1 - ATP binds to myosin head to allow it to dissociate from actin
2- ATP splits to ADP + Pi to re-cock the myosin head
3 - Head binds to actin and Pi dissociates
4 - Power stroke occurs as ADP dissociates
Phosphocreatine
= quickest source of ATP in skeletal muscle
1 x PC phosphorylates 1 ADP to ATP
Limited stores, made from ATP at rest during respiration and used to phosphorylate ADP on contraction
Anaerobic respiration in skeletal muscle
Glycogen splits into lactic acid releasing 3 x ATP (net)
Occurs especially in white fast twitch (2b) muscle
Aerobic respiration in skeletal muscle
Glucose is split into CO2 and H2O producing 38 ATPs (net)
FFA oxidation in skeletal muscle
= slowest source of ATP
split into CO2 and H2O producing v high ATP yield, depends on size of FFA (100-150 ATPs)
Type I muscle fibre
Slow twitch, oxidative fibre
Red with high myoglobin levels(O2 store), v vascular
V resistant to fatigue
Type IIa muscle fibre
Fast twitch, oxidative fibre
Red, high myoglobin and vascular, also contains glycogen stores and machinery for anaerobic respiration
Resistant to fatigue
Type IIb muscle fibre
Fast twitch, glycolytic fibre
White, low myoglobin and little vascular input, few mitochondria and oxidative enzymes
large glycogen stores
Fatigues rapidly
What is the recruitment order of muscle fibres?

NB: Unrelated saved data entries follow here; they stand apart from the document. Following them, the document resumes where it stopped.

(** C1 on the code.  [confirmPurchase] takes the name of a property that
    [PACKAGES] inherits for a package.  After the example run user 7 has the
    balance 500; confirming "toString" for user 8, whom user 7 referred,
    answers ok, stores "toString" as the package of user 8 and adds the
    missing commission to the balance of user 7: in [db.data] that balance
    is NaN, in db.json it is null.  Neither is a non-negative integer, and
    the 500 are gone: the commission of a later "Basic" purchase brings the
    balance to 200. *)
Theorem inherited_package_breaks_balance :
  let st := run example_run initial_state in
  let out := confirmPurchase 8 "toString" "2024-01-08T00:00:00.000Z" st in
  let later :=
    snd (confirmPurchase 8 "Basic" "2024-01-09T00:00:00.000Z" (snd out)) in
  map u_id (users (file st)) = [7; 8] /\
  map u_balance (users (file st)) = [num 500; num 0] /\
  (exists user, fst out = Some (Ok user)) /\
  map u_package (users (file (snd out))) = [None; Some "toString"] /\
  map u_balance (users (data (snd out))) = [NaN; num 0] /\
  map u_balance (users (file (snd out))) = [null; num 0] /\
  map u_balance (users (file later)) = [num 200; num 0].
Proof.
  cbv zeta. repeat split; try (vm_compute; reflexivity).
  eexists. vm_compute. reflexivity.
Qed.

(** ** Approval and rejection *)

Lemma credit_user_split (id : Z) (amount : Num) (us1 us2 : list User)
    (u : User) :
  u_id u = id -> Forall (fun x => u_id x <> id) us1 ->
  credit_user id amount (us1 ++ u :: us2) =
  us1 ++ set_balance (plus (or_zero (u_balance u)) amount) u :: us2.
Proof.
  intros Hu H1. unfold credit_user.
  rewrite (find_pos_split _ us1 us2 u).
  - now rewrite update_nth_split.
  - eapply Forall_impl; [|exact H1]. intros x Hx. cbn. now apply Z.eqb_neq.
  - now apply Z.eqb_eq.
Qed.

Lemma credit_user_absent (id : Z) (amount : Num) (us : list User) :
  Forall (fun x => u_id x <> id) us -> credit_user id amount us = us.
Proof.
  intros H. unfold credit_user.
  destruct (find_pos _ us) as [[j u]|] eqn:E; [|reflexivity].
  apply find_pos_Some in E. destruct E as (Hn & Hp & _).
  apply nth_error_In in Hn. eapply Forall_forall in H; [|exact Hn].
  apply Z.eqb_eq in Hp. contradiction.
Qed.

(** C2. Rejecting the pending request [w] that [withdrawId] finds, for the
    amount [a], brings the balance [b] of the user with id [w.userId] (the
    first one in [users]) to [b + a] and changes nothing else of that user
    and no other user; rejecting it again answers "Not pending" and adds
    nothing more.  Approving [w] leaves every user record and every user
    object as it was. *)
Theorem rejection_refunds_once (st : State)
    (withdrawId reason now reason' now' note : string)
    (i : nat) (w : Withdraw) :
  find_pos (has_withdraw_id withdrawId) (withdraws (file st)) = Some (i, w) ->
  w_status w = pending ->
  let st1 := snd (rejectWithdrawRequest withdrawId reason now st) in
  let again := rejectWithdrawRequest withdrawId reason' now' st1 in
  let st_a := snd (approveWithdrawRequest withdrawId note now st) in
  (forall us1 u us2 b a,
     users (file st) = us1 ++ u :: us2 ->
     u_id u = w_userId w ->
     Forall (fun x => u_id x <> w_userId w) us1 ->
     u_balance u = num b ->
     w_amount w = num a ->
     users (file st1) =
       us1 ++
       {| u_id := u_id u; u_name := u_name u;
          u_referralCode := u_referralCode u; u_referredBy := u_referredBy u;
          u_balance := num (b + a);
          u_package := u_package u; u_createdAt := u_createdAt u;
          u_packageConfirmedAt := u_packageConfirmedAt u |} :: us2) /\
  (Forall (fun x => u_id x <> w_userId w) (users (file st)) ->
   users (file st1) = users (file st)) /\
  fst again = Some (Err "Not pending") /\
  users (file (snd again)) = users (file st1) /\
  users (file st_a) = users (file st) /\
  users (data st_a) = users (file st) /\
  (forall r u, lookup_ref st r = Some u -> lookup_ref st_a r = Some u).
Proof.
  intros Hf Hs st1 again st_a.
  assert (Ep : Status_eqb (w_status w) pending = true)
    by now apply Status_eqb_pending.
  assert (E1 : file st1 =
      {| users := credit_user (w_userId w) (w_amount w) (users (file st));
         pendingPurchases := pendingPurchases (file st);
         withdraws :=
           update_nth i (resolve rejected now reason) (withdraws (file st)) |}).
  { unfold st1. now rewrite reject_file, Hf, Ep. }
  assert (Ea : again = (Some (Err "Not pending"), reloaded st1)).
  { unfold again. rewrite reject_run, E1. cbn [withdraws].
    rewrite find_pos_update_nth by reflexivity.
    rewrite Hf, Nat.eqb_refl. reflexivity. }
  assert (Eap : st_a =
    committed
      {| users := users (file st);
         pendingPurchases := pendingPurchases (file st);
         withdraws :=
           update_nth i (resolve approved now note) (withdraws (file st)) |}
      st).
  { unfold st_a. now rewrite approve_run, Hf, Ep. }
  split; [|split; [|split; [|split; [|split; [|split]]]]].
  - intros us1 u us2 b a Hus Hu H1 Hb Ha. rewrite E1. cbn [users].
    rewrite Hus, (credit_user_split _ _ _ _ _ Hu H1).
    unfold set_balance. now rewrite Hb, Ha.
  - intros Hnone. rewrite E1. cbn [users].
    now apply credit_user_absent.
  - now rewrite Ea.
  - now rewrite Ea.
  - unfold st_a. now rewrite approve_file, Hf, Ep.
  - now rewrite Eap.
  - intros r u Hr. rewrite Eap.
    apply (lookup_ref_reloaded st r u) in Hr. exact (proj1 Hr).
Qed.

1st = Type 1, smallest motor neurones so depolarise quickest 2nd = Type IIa 3rd = Type IIb as largest motor neurones so depolarise slowest
What does contraction strength depend on?
Number of motor units recruited, more = more tension
Frequency of impulses, more = more tension
What is peripheral fatigue due to?
Contraction failure - APs don’t conduct along muscle fibre
Lactic acid build up - low pH affects muscle proteins
ADP & Pi build up inhibits cross bridge cycling
What is central fatigue caused by?
Cerebral cortex not firing appropriate motor APs due to tiredness, low motivation, etc.